Перечитывая написанное, чувствую опасение, что недостаточно показал достоинства книги. В ней есть черты очень высокой культуры — например, спор в главе девятнадцатой, где мы предчувствуем друга Альмутасима в одном из спорящих, не опровергающем софизмы другого, «чтобы в своей правоте не быть чересчур победоносным».

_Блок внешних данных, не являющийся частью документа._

(* ===== verification/CreateBoot.v ===== *)
(** * internal/core/service/create.go: creating and booting a sandbox

    [CreateAndBoot] leases the sandbox's disks, writes them, attaches its volumes, commits the record,
    boots the machine and seeds it; whatever fails, its deferred functions undo what was done.  The steps
    are actions of a small state and error monad over [Creating]: the service, the variables
    the deferred functions read, and the trace of what was done.

    The image's resolution to a file, the copy tool, the workspace capture, the driver, the probe and the
    seeders are arguments ([CreateAnswers]).  [sv_volumes] stands for [opts.Volumes]. *)

From stdpp Require Import prelude countable gmap strings list sorting.
From Stdlib Require Import ZArith Ascii Lia.
From S2P Require Import Prelude GoStrings GoPath Domain Lifecycle Sandbox Store Broker Volumes VolumeGuard Disks Perimeter Service Fork.

(** ** Options *)

Record NamedVolumeMount := mkNamedVolumeMount {
  nm_Name : string;
  nm_GuestPath : string;
  nm_Kind : string;
  nm_SizeBytes : Z;
  nm_ReadOnly : bool;
}.

(** The options the modelled steps read.  [o_Workspace] is the source and the guest path; an unset identifier is
    [None]. *)
Record CreateAndBootOptions := mkCreateAndBootOptions {
  o_RootfsPath : string;
  o_Workspace : option (string * string);
  o_LiveMounts : list LiveMount;
  o_NamedVolumeMounts : list NamedVolumeMount;
  o_NoScratchDisk : bool;
  o_ForceDiskSpace : bool;
  o_PreMintedID : option SandboxID;
  o_Labels : gmap string string;
  o_AllowedHosts : list string;
  o_SSHPublicKey : string;
  o_Secrets : list SecretBind;
  o_ExtraSecretHosts : list string;
  o_ExtraSecretHostSuffixes : list string;
  o_OpenEgress : bool;
  o_AllowedRepo : string;
  o_AllowedBranches : list string;
  o_PathPolicies : gmap string (gmap string EgressHostPolicy);
  o_RemoveOnExit : bool;
  o_BaseRef : string;
  o_UseAgentSeed : bool;
  o_AgentProfile : string;
  o_ExtraAgentProfiles : list string;
}.

(** The first live mount at /workspace. *)
Definition WorkspaceMountHostPath (mounts : list LiveMount) : option string :=
  lm_HostPath <$> List.find (λ m, String.eqb (lm_GuestPath m) "/workspace" || HasPrefix (lm_GuestPath m) "/workspace/") mounts.

Definition hostWorkspacePath (o : CreateAndBootOptions) : option string :=
  match o_Workspace o with
  | Some (src, _) => if negb (String.eqb src "") then Some src else WorkspaceMountHostPath (o_LiveMounts o)
  | None => WorkspaceMountHostPath (o_LiveMounts o)
  end.

(** [git path] is the output of the symbolic-ref command, [None] if it failed. *)
Definition hostWorktreeBranch (git : string → option string) (repoPath : string) : option string :=
  match git repoPath with
  | None => None
  | Some out => let branch := TrimSpace out in if String.eqb branch "" then None else Some branch
  end.

Definition resolveAllowedBranches (git : string → option string) (o : CreateAndBootOptions) : list string :=
  match o_AllowedBranches o with
  | [] =>
      match hostWorkspacePath o with
      | None => []
      | Some hostPath =>
          match hostWorktreeBranch git hostPath with
          | None => [UnresolvedBranchSentinel]
          | Some branch => ["refs/heads/" +:+ branch]
          end
      end
  | l => l
  end.

(** In order, each once, lower case and trimmed. *)
Definition secretHostsFromBinds (binds : list SecretBind) : list string :=
  fold_left (λ out h, let h := ToLower (TrimSpace h) in
    if String.eqb h "" || bool_decide (h ∈ out) then out else out ++ [h]) (concat (sb_Hosts <$> binds)) [].

Fixpoint join_comma (l : list string) : string :=
  match l with
  | [] => ""
  | [h] => h
  | h :: l => h +:+ "," +:+ join_comma l
  end.

Definition secretSpecsFromBinds (binds : list SecretBind) : list string :=
  omap (λ b, if String.eqb (sb_Env b) "" || bool_decide (sb_Hosts b = []) then None
             else Some (sb_Env b +:+ "@" +:+ join_comma (sb_Hosts b))) binds.

Definition namedVolumeAttachments (mounts : list NamedVolumeMount) : list VolumeAttachment :=
  (λ m, mkVolumeAttachment (nm_Name m) (nm_GuestPath m) (nm_Kind m) (nm_ReadOnly m)) <$> mounts.

Definition ClaudeCodeProfile_Name : string := "claude-code".

Definition agent_name (o : CreateAndBootOptions) : string :=
  if o_UseAgentSeed o && String.eqb (o_AgentProfile o) "" then ClaudeCodeProfile_Name else o_AgentProfile o.

(** The record as it is first written. *)
Definition created_sandbox (git : string → option string) (digest : string) (id : SandboxID) (project name : string)
    (o : CreateAndBootOptions) : Sandbox :=
  mkSandbox id name project (o_Labels o) Created
    (mkEnvelope digest (o_AllowedHosts o) (o_SSHPublicKey o) (secretHostsFromBinds (o_Secrets o) ++ o_ExtraSecretHosts o)
       (o_ExtraSecretHostSuffixes o) (secretSpecsFromBinds (o_Secrets o)) (o_OpenEgress o) (o_AllowedRepo o)
       (resolveAllowedBranches git o) (o_PathPolicies o))
    "" (o_RemoveOnExit o) false StopReasonNone None 0 "" 0 0 "" "" 0 "" "" "" 0 (o_BaseRef o)
    (namedVolumeAttachments (o_NamedVolumeMounts o)) (o_LiveMounts o) (agent_name o) (o_ExtraAgentProfiles o).

(** ** State, trace and errors *)

Inductive create_event :=
| CeLease (intent : string)
| CeFile (name : string)
| CeRecord
| CeBoot
| CeStop
| CeRelease (intent : string).

#[global] Instance create_event_eq_dec : EqDecision create_event.
Proof. solve_decision. Defined.

Record Creating := mkCreating {
  cr_svc : Service;
  cr_lease : bool;
  cr_scratch : bool;
  cr_volumeLeases : list positive;
  cr_attached : list string;
  cr_trace : list create_event;
}.

Inductive create_error :=
| CrImage (e : string)
| CrExists
| CrStore (e : store_error cb_error)
| CrDiskDir
| CrNoSpace
| CrIntent
| CrGuard (e : guard_error)
| CrVolume (e : vol_error)
| CrCopy
| CrCapture
| CrScratch
| CrDriver
| CrMixedGitHub
| CrUnboundGitHub
| CrBoot (e : store_error cb_error)
| CrUnreachable
| CrSeed
| CrSSH
| CrGit.

(** Actions: the state is kept on errors too. *)
Definition Act (A : Type) : Type := Creating → Creating * result create_error A.

#[global] Instance act_ret : MRet Act := λ A x c, (c, Ok x).
#[global] Instance act_bind : MBind Act := λ A B k m c,
  match m c with (c, Ok x) => k x c | (c, Err e) => (c, Err e) end.

Definition afail {A} (e : create_error) : Act A := λ c, (c, Err e).
Definition awhen (b : bool) (m : Act unit) : Act unit := if b then m else mret tt.
Definition modify (f : Creating → Creating) : Act unit := λ c, (f c, Ok tt).

Definition on_create_svc (f : Service → Service) (c : Creating) : Creating :=
  mkCreating (f (cr_svc c)) (cr_lease c) (cr_scratch c) (cr_volumeLeases c) (cr_attached c) (cr_trace c).
Definition emit (e : create_event) (c : Creating) : Creating :=
  mkCreating (cr_svc c) (cr_lease c) (cr_scratch c) (cr_volumeLeases c) (cr_attached c) (cr_trace c ++ [e]).
Definition set_lease_held (b : bool) (c : Creating) : Creating :=
  mkCreating (cr_svc c) b (cr_scratch c) (cr_volumeLeases c) (cr_attached c) (cr_trace c).
Definition set_scratch (c : Creating) : Creating :=
  mkCreating (cr_svc c) (cr_lease c) true (cr_volumeLeases c) (cr_attached c) (cr_trace c).
Definition set_volume_leases (l : list positive) (c : Creating) : Creating :=
  mkCreating (cr_svc c) (cr_lease c) (cr_scratch c) l (cr_attached c) (cr_trace c).
Definition add_attached (lk : positive) (n : string) (c : Creating) : Creating :=
  mkCreating (cr_svc c) (cr_lease c) (cr_scratch c) (cr_volumeLeases c ++ [lk]) (cr_attached c ++ [n]) (cr_trace c).

Definition with_disks (f : Dir → Dir) : Creating → Creating := on_create_svc (λ s, set_disks (f (sv_disks s)) s).
Definition write_file (n : string) (c : Creating) : Creating := emit (CeFile n) (with_disks (add_file n) c).

(** ** What the world answers *)

(** A tool that writes a file may fail before or after it created it. *)
Inductive write_result := WroteAll | WroteNothing | WrotePart.

(** [createSparseDisk]; [ScMkdir]: the directory could not be made, before the path is noted. *)
Inductive scratch_result := ScOk | ScMkdir | ScOpen | ScTruncate.

Record CreateAnswers := mkCreateAnswers {
  ca_image : result string string;
  ca_resolve : IO;
  ca_id : SandboxID;
  ca_git : string → option string;
  ca_diskDir : bool;
  ca_noSpace : bool;
  ca_pub : pub_failure;
  ca_preList : string → IO;
  ca_vol : string → Fails;
  ca_lease : string → intentLeaseState;
  ca_list : string → IO;
  ca_free : Z;
  ca_floor : Z;
  ca_now : Time;
  ca_copy : write_result;
  ca_capture : write_result;
  ca_scratch : scratch_result;
  ca_driver : bool;
  ca_create : IO;
  ca_update : IO;
  ca_boot : result string string;
  ca_netns : option NetnsState;
  ca_probe : option bool;
  ca_seed : option Broker → option Broker * bool;
  ca_ssh : bool;
  ca_gitSeed : bool;
  ca_delete : IO;
  ca_detach : Fails;
  ca_rm : string → bool;
}.

(** ** The steps *)

Section Steps.
Context (drv : Driver) (a : CreateAnswers) (o : CreateAndBootOptions) (project name : string).

Definition new_id : SandboxID := default (ca_id a) (o_PreMintedID o).

Definition needsDisk : bool := String.eqb (o_RootfsPath o) "".
Definition needsWorkspace : bool := bool_decide (is_Some (o_Workspace o)).
Definition needsNamedVols (s : Service) : bool :=
  bool_decide (is_Some (sv_volumes s)) && negb (bool_decide (o_NamedVolumeMounts o = [])).
Definition needsScratch : bool := bool_decide (is_Some (hostWorkspacePath o)) && negb (o_NoScratchDisk o).

Definition needsIntent (s : Service) : bool := needsDisk || needsWorkspace || needsNamedVols s.

(** Step 3.6 *)
Definition write_intent : Act unit := λ c,
  match ca_pub a with
  | PubOk => (set_lease_held true (emit (CeLease (IntentName new_id)) (with_disks (add_file (IntentName new_id)) c)), Ok tt)
  | PubBefore => (c, Err CrIntent)
  | PubAfter => (with_disks (rm_file (IntentName new_id)) c, Err CrIntent)
  end.

Definition is_rw_disk (m : NamedVolumeMount) : bool := String.eqb (nm_Kind m) KindDisk && negb (nm_ReadOnly m).

(** Step 3.75 *)
Fixpoint pre_check (mounts : list NamedVolumeMount) : Act unit :=
  match mounts with
  | [] => mret tt
  | m :: mounts =>
      (λ c, if is_rw_disk m then
              match sv_volumes (cr_svc c) with
              | None => (c, Ok tt)
              | Some v =>
                  match preCheckRWAttachUnlocked (ca_vol a (nm_Name m)) (ca_lease a)
                          (match List_ (E:=cb_error) (ca_preList a (nm_Name m)) (sv_fs (cr_svc c)) with Ok l => Some l | Err _ => None end)
                          (nm_Name m) (SandboxID_String new_id) v with
                  | Err e => (c, Err (CrGuard e))
                  | Ok _ => (c, Ok tt)
                  end
              end
            else (c, Ok tt)) ≫= λ _, pre_check mounts
  end.

(** A file written by a tool. *)
Definition tool_write (n : string) (r : write_result) (e : create_error) : Act unit := λ c,
  match r with
  | WroteAll => (write_file n c, Ok tt)
  | WroteNothing => (c, Err e)
  | WrotePart => (write_file n c, Err e)
  end.

(** Step 4.7: the volumes are created, then locked in the order of their names. *)
Fixpoint create_volumes (mounts : list NamedVolumeMount) : Act unit :=
  match mounts with
  | [] => mret tt
  | m :: mounts =>
      (λ c, match sv_volumes (cr_svc c) with
            | None => (c, Ok tt)
            | Some v =>
                match Volumes.Create (ca_vol a (nm_Name m)) (ca_free a) (ca_floor a) (ca_now a) (nm_Name m) (nm_Kind m) (nm_SizeBytes m) "" v with
                | (v, Err e) => (on_create_svc (set_volumes (Some v)) c, Err (CrVolume e))
                | (v, Ok _) => (on_create_svc (set_volumes (Some v)) c, Ok tt)
                end
            end) ≫= λ _, create_volumes mounts
  end.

Полагают, что для всякой современной книги почетно восходить в чем-то к книге древней, ибо (как сказал Джонсон) никому не нравится быть обязанным своим современникам. Частые, но незначительные переклички «Улисса» Джойса с Гомеровой «Одиссеей» неизменно вызывают — мне никогда не понять почему — изумление и восторги критики; точки соприкосновения романа Бахадура с почтенной «Беседой птиц» Фарид-ад-дина Аттара удостоились не менее загадочных похвал в Лондоне и даже в Алахабаде и в Калькутте. Словом, нет недостатка в источниках. Один исследователь нашел в первой сцене романа ряд аналогий с рассказом Киплинга «On the City Wall» [25]. Бахадур их признал, но оправдывается тем, что было бы просто неестественно, если бы два описания десятой ночи мухаррама в чем-то не совпадали… Элиот с большим основанием вспоминает семьдесят песен незавершенной аллегории «The Faerie Queen» [26], в которой героиня, Глориана, не появляется ни разу — как отмечает в своей критике Ричард Уильям Черч. Я со своей стороны могу смиренно указать отдаленного, но возможного предшественника: иерусалимского каббалиста Исаака Лурию, который в XVI веке сообщил, что душа предка или учителя может войти в душу несчастного, дабы утешить его или наставить. «Иббур» — так называется эта разновидность метемпсихозы [27].